Fiona Clarke, chief officer at South Sefton CCG, said: “In Southport and Formby we have improved end-of-life care pathways and have seen a 12% reduction in the number of A&E attendances.”
Jenny Aston focused on training: “We need to look at importance of the training of nurses in general practice and attracting them into that area as a career pathway, as it’s widely variable around the country.
“We are trying to develop that with Health Education England and the local education and training boards to ensure the importance of generalism and health prevention in the provision of care.
“There should be minimum standards for training. For example healthcare assistants could be on a Tesco checkout one day and in general practice the next.
“We need to have proper foundation training that is generalist in its nature, as they are not prepared for this in a hospital environment. This requires student nurses having properly-funded placements in general practice, which they don’t have at the moment.” 
Fiona Clark, chief officer at South Sefton CCG, said: “We are working with local university for a dual qualification for nursing and social care to meet future needs.”
Jeanette Martin, the Royal College of Nursing (RCN) regional director for South West England, said: “I’d like to highlight that a lot of care will be delivered by nurses in general practice. I have a background as a practice nurse.
“We are about to realise the retirement bulge in practice nursing and I would suggest it’s really important that it is linked in strategically to workforce planning. Currently not every local education and training board (LETB) is including practice nursing as part of their delivery. They are not thinking about the workforce planning required for general practice.”
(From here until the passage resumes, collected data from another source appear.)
(* ===== verification/MonitorProps.v ===== *)
(** * The log and the monitor: theorems

    Whatever the drive logs, and however the socket cuts it into pieces, the
    window counts it and shows the counts. *)

From stdpp Require Import prelude gmap strings.
From Stdlib Require Import SpecFloat Ascii.
From Stdlib Require String.
From S2P Require Import Prelude Config Text Device Monitor.

Local Open Scope Z_scope.

(** ** The socket of the window *)

(** What a step does has nothing to do with what waits on the socket. *)
Definition blind {A} (m : M Form1 A) : Prop := forall l f,
  m (set_sock l f) = match m f with Ret (a, f') => Ret (a, set_sock l f') | Undef => Undef | OutOfFuel => OutOfFuel end.

Lemma blind_ret {A} (a : A) : blind (mret a).
Proof. done. Qed.

Lemma blind_bind {A B} (m : M Form1 A) (k : A -> M Form1 B) : blind m -> (forall a, blind (k a)) -> blind (m ≫= k).
Proof. intros Hm Hk l f. unfold mbind, M_bind. rewrite Hm. destruct (m f) as [[a f']| |]; [apply Hk|done|done]. Qed.

Lemma blind_undef {A} : blind (undef : M Form1 A).
Proof. done. Qed.

Lemma blind_need {A} (o : option A) : blind (need o).
Proof. by destruct o. Qed.

Lemma blind_gets {A} (g : Form1 -> A) : (forall l f, g (set_sock l f) = g f) -> blind (gets g).
Proof. intros H l f. unfold gets. by rewrite H. Qed.

Lemma blind_modify h : (forall l f, h (set_sock l f) = set_sock l (h f)) -> blind (modify h).
Proof. intros H l f. unfold modify. by rewrite H. Qed.

(** Looks through the steps. *)
Ltac blind_go := repeat first [progress intros|apply blind_bind|apply blind_ret|apply blind_undef|apply blind_need
  |apply blind_gets; done|apply blind_modify; done|case_match].

Lemma set_sock_id f : set_sock (sock f) f = f.
Proof. by destruct f. Qed.

Lemma blind_sock {A} (m : M Form1 A) f a f' : blind m -> m f = Ret (a, f') -> sock f' = sock f.
Proof.
  intros Hm E. specialize (Hm (sock f) f). rewrite set_sock_id, E in Hm. injection Hm as Hm.
  by rewrite Hm.
Qed.

Section Monitor.
Context {T : Qt} {TL : QtLaws T}.

Lemma on_line_blind l : blind (on_line l).
Proof.
  unfold on_line, on_command, on_power, on_transfer, on_wb, on_trim, on_util, count, count_unsigned, show_double, word, converted, store.
  blind_go.
Qed.
(** C7. The gates decide on the role stored for the token's subject id
    and on nothing the token claims beyond that id: two tokens the codec
    accepts with the same subject id, whatever else their payloads say,
    lead every chain of [authenticate], a gate and header-blind handlers
    to the same response and state; and the account attached is a row of
    the users table under that id, whose stored role is what
    [authorizeAdmin] tests. *)
Theorem C7_role_read_from_store (req : Request) (w : World) (t1 t2 : string)
    (d1 d2 : Obj) (rest : list Middleware) :
  jwt_verify t1 (JWT_SECRET (env w)) (clock w) = Normal d1 →
  jwt_verify t2 (JWT_SECRET (env w)) (clock w) = Normal d2 →
  get d1 "id" = get d2 "id" →
  (∀ r h w0, run_chain rest (with_authorization r h) w0 = run_chain rest r w0) →
  run_chain (authenticate :: authorizeAdmin :: rest) (with_authorization req (bearer t1)) w
  = run_chain (authenticate :: authorizeAdmin :: rest) (with_authorization req (bearer t2)) w
  ∧ run_chain (authenticate :: authorizeOwnerOrAdmin :: rest) (with_authorization req (bearer t1)) w
    = run_chain (authenticate :: authorizeOwnerOrAdmin :: rest) (with_authorization req (bearer t2)) w
  ∧ (∀ req', authenticate (with_authorization req (bearer t1)) w = (Normal (Next req'), w) →
       ∃ u, u ∈ users w ∧ user req' = Some u ∧ get u "id" = get d1 "id"
            ∧ ((authorizeAdmin req' w).1 = Normal (Next req')
               ↔ get u "role" = JStr "admin")).
Proof.
  intros Hv1 Hv2 Hid Hrest.
  set (req1 := with_authorization req (bearer t1)).
  set (req2 := with_authorization req (bearer t2)).
  pose proof (authenticate_verified req1 w t1 d1 eq_refl Hv1) as E1.
  pose proof (authenticate_verified req2 w t2 d2 eq_refl Hv2) as E2.
  assert (Hl : lookup_account d2 w = lookup_account d1 w)
    by (unfold lookup_account; rewrite Hid; reflexivity).
  rewrite Hl in E2.
  pose proof (findByPk_readonly users (get d1 "id") [] w) as Hw.
  fold (lookup_account d1) in Hw.
  assert (Hreq2 : ∀ u, set_user req2 u = with_authorization (set_user req1 u) (bearer t2))
    by reflexivity.
  destruct (lookup_account d1 w) as [[[u|]|e] w1] eqn:Hlook; simpl in Hw; subst w1.
  - destruct (truthy (get u "isActive")) eqn:Hact.
    + split; [|split].
      * rewrite (run_chain_cons _ _ _ _ _ _ E1), (run_chain_cons _ _ _ _ _ _ E2).
        rewrite (run_chain_cons _ _ _ _ _ _ (authorizeAdmin_decides (set_user req1 u) u w eq_refl)).
        rewrite (run_chain_cons _ _ _ _ _ _ (authorizeAdmin_decides (set_user req2 u) u w eq_refl)).
        destruct (strict_eq (get u "role") (JStr "admin")); [|reflexivity].
        rewrite Hreq2, Hrest. reflexivity.
      * rewrite (run_chain_cons _ _ _ _ _ _ E1), (run_chain_cons _ _ _ _ _ _ E2).
        rewrite (run_chain_cons _ _ _ _ _ _ (authorizeOwnerOrAdmin_decides (set_user req1 u) u w eq_refl)).
        rewrite (run_chain_cons _ _ _ _ _ _ (authorizeOwnerOrAdmin_decides (set_user req2 u) u w eq_refl)).
        change (resolve_resourceUserId (set_user req2 u))
          with (resolve_resourceUserId (set_user req1 u)).
        destruct (strict_eq (get u "role") (JStr "admin")
                  || strict_eq (get u "id") (resolve_resourceUserId (set_user req1 u)));
          [|reflexivity].
        rewrite Hreq2, Hrest. reflexivity.
      * intros req' E. rewrite E1 in E. inversion E; subst req'.
        unfold lookup_account in Hlook. apply findByPk_stored in Hlook as [Hin Hpk].
        exists u. repeat split; [exact Hin | exact Hpk | |].
        -- rewrite (authorizeAdmin_decides (set_user req1 u) u w eq_refl). simpl.
           destruct (strict_eq (get u "role") (JStr "admin")) eqn:Hrole; [|discriminate].
           intros _. by apply strict_eq_true_iff.
        -- intros Hrole.
           rewrite (authorizeAdmin_decides (set_user req1 u) u w eq_refl), Hrole.
           reflexivity.
    + split; [|split].
      * rewrite (run_chain_cons _ _ _ _ _ _ E1), (run_chain_cons _ _ _ _ _ _ E2). reflexivity.
      * rewrite (run_chain_cons _ _ _ _ _ _ E1), (run_chain_cons _ _ _ _ _ _ E2). reflexivity.
      * intros req' E. rewrite E1 in E. discriminate.
  - split; [|split].
    + rewrite (run_chain_cons _ _ _ _ _ _ E1), (run_chain_cons _ _ _ _ _ _ E2). reflexivity.
    + rewrite (run_chain_cons _ _ _ _ _ _ E1), (run_chain_cons _ _ _ _ _ _ E2). reflexivity.
    + intros req' E. rewrite E1 in E. discriminate.
  - destruct (authenticate_catch_answers e w) as (res & _ & Ec).
    rewrite Ec in E1, E2. split; [|split].
    + rewrite (run_chain_cons _ _ _ _ _ _ E1), (run_chain_cons _ _ _ _ _ _ E2). reflexivity.
    + rewrite (run_chain_cons _ _ _ _ _ _ E1), (run_chain_cons _ _ _ _ _ _ E2). reflexivity.
    + intros req' E. rewrite E1 in E. discriminate.
Qed.


(** C4, as the code has it.  A failure met by [authenticate] (no bearer
    header, a token the codec rejects, no such account or an inactive one,
    an error of the store) is answered by [authenticate] itself with one of
    its five envelopes; the rest of the chain and the error handler do not
    run and the console stays as it was.  The two gates answer their 403
    themselves in the same way.  The error handler formats what reaches it
    through [next(error)]. *)
Theorem C4_middleware_answers_at_call_site (req : Request) (w : World)
    (rest : list Middleware) :
  ((∃ u, authenticate req w = (Normal (Next (set_user req u)), w)
         ∧ run_chain (authenticate :: rest) req w = run_chain rest (set_user req u) w)
   ∨ (∃ res, authenticate_answer res
         ∧ authenticate req w = (Normal (Respond res), w)
         ∧ run_chain (authenticate :: rest) req w = (Normal res, w)
         ∧ ¬ formatted_by_normalizer req w (run_chain (authenticate :: rest) req w)))
  ∧ (∀ u, user req = Some u →
       (authorizeAdmin req w = (Normal (Next req), w)
        ∨ authorizeAdmin req w = (Normal (Respond forbidden_admin), w))
       ∧ (authorizeOwnerOrAdmin req w = (Normal (Next req), w)
          ∨ authorizeOwnerOrAdmin req w = (Normal (Respond forbidden_own_resources), w)))
  ∧ (∀ (mw : Middleware) e,
       mw req w = (Normal (Forward e), w) →
       run_chain (mw :: rest) req w = errorHandler e req w
       ∧ formatted_by_normalizer req w (run_chain (mw :: rest) req w)).
Proof.
  split; [|split].
  - destruct (authenticate_cases req w) as [(u & _ & _ & E)|(res & Hans & E)].
    + left. exists u. split; [exact E|]. exact (run_chain_cons _ _ _ _ _ _ E).
    + right. exists res.
      pose proof (run_chain_cons _ rest _ _ _ _ E) as Erun. cbv beta iota in Erun.
      split; [exact Hans|]. split; [exact E|]. split; [exact Erun|].
      intros [err Herr]. pose proof (eq_trans (eq_sym Erun) Herr) as Hout.
      apply (f_equal (λ out, length (console out.2))) in Hout.
      rewrite (proj2 (errorHandler_logs err req w)) in Hout.
      simpl in Hout. lia.
  - intros u Hu. split.
    + rewrite (authorizeAdmin_decides req u w Hu).
      destruct (strict_eq _ _); auto.
    + rewrite (authorizeOwnerOrAdmin_decides req u w Hu).
      destruct (_ || _); auto.
  - intros mw e E. pose proof (run_chain_cons _ rest _ _ _ _ E) as Erun.
    cbv beta iota in Erun. split; [exact Erun|]. exists e. exact Erun.
Qed.

End Authenticate.

(** The lookup of the user routes, by contrast, asks for the row without
    its [password]: what GET /users/:id serialises has no such property. *)
Lemma get_user_excludes_password (req : Request) (w w' : World) (res : Response) :
  get_user req w = (Normal (Respond res), w') →
  status res = JNum 200 →
  ∃ account, response_user res = Some account
             ∧ json_field account "password" = None.
Proof.
  intros E Hs. unfold get_user in E. eff.
  destruct (findByPk users (get (params req) "id") ["password"] w)
    as [[[row|]|e] w1] eqn:Hfind; simpl in E.
  - inversion E; subst. eexists. split; [reflexivity|].
    unfold with_products, json_field, json_of_obj.
    rewrite lookup_insert_ne by discriminate. rewrite lookup_fmap.
    unfold findByPk, db_query in Hfind.
    destruct (get (params req) "id"); eff; try discriminate;
      (destruct (db_fault w); [discriminate|]);
      (destruct (List.find _ (users w)) as [stored|]; simpl in Hfind; [|discriminate]);
      inversion Hfind; subst;
      unfold exclude_attributes; simpl; by rewrite lookup_delete_eq.
  - inversion E; subst. discriminate.
  - inversion E.
Qed.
Dr Steve Laitner said: “The Health Foundation is a good resource for information on self-care.
“It certainly does work but it needs to work as part of a system. Giving patients resources isn’t enough, they need support and there needs to be services that cater to empower patients.”
Durairaj Jawahar, vice chair of Leicestershire and Rutland local medical committee (LMC), said: “A lot of patients know of self-care, but some patients think a small rash is meningitis or turn up thinking they have a brain tumor because they read about it in the paper.
“These patients increase the workload. The front door of A&E is used by people who think going to hospital will get them better care. We need a cultural change and public education.
“I listen to ministers say they are bringing in 50,000 GPs in the future, but they are not looking at how GP resources are being used. If you have a European model with 900 people on the list and 20 minutes with a patient I am sure GPs in this country can solve a lot of problems, otherwise there are resource issues and whatever you do at primary care level will have problems.”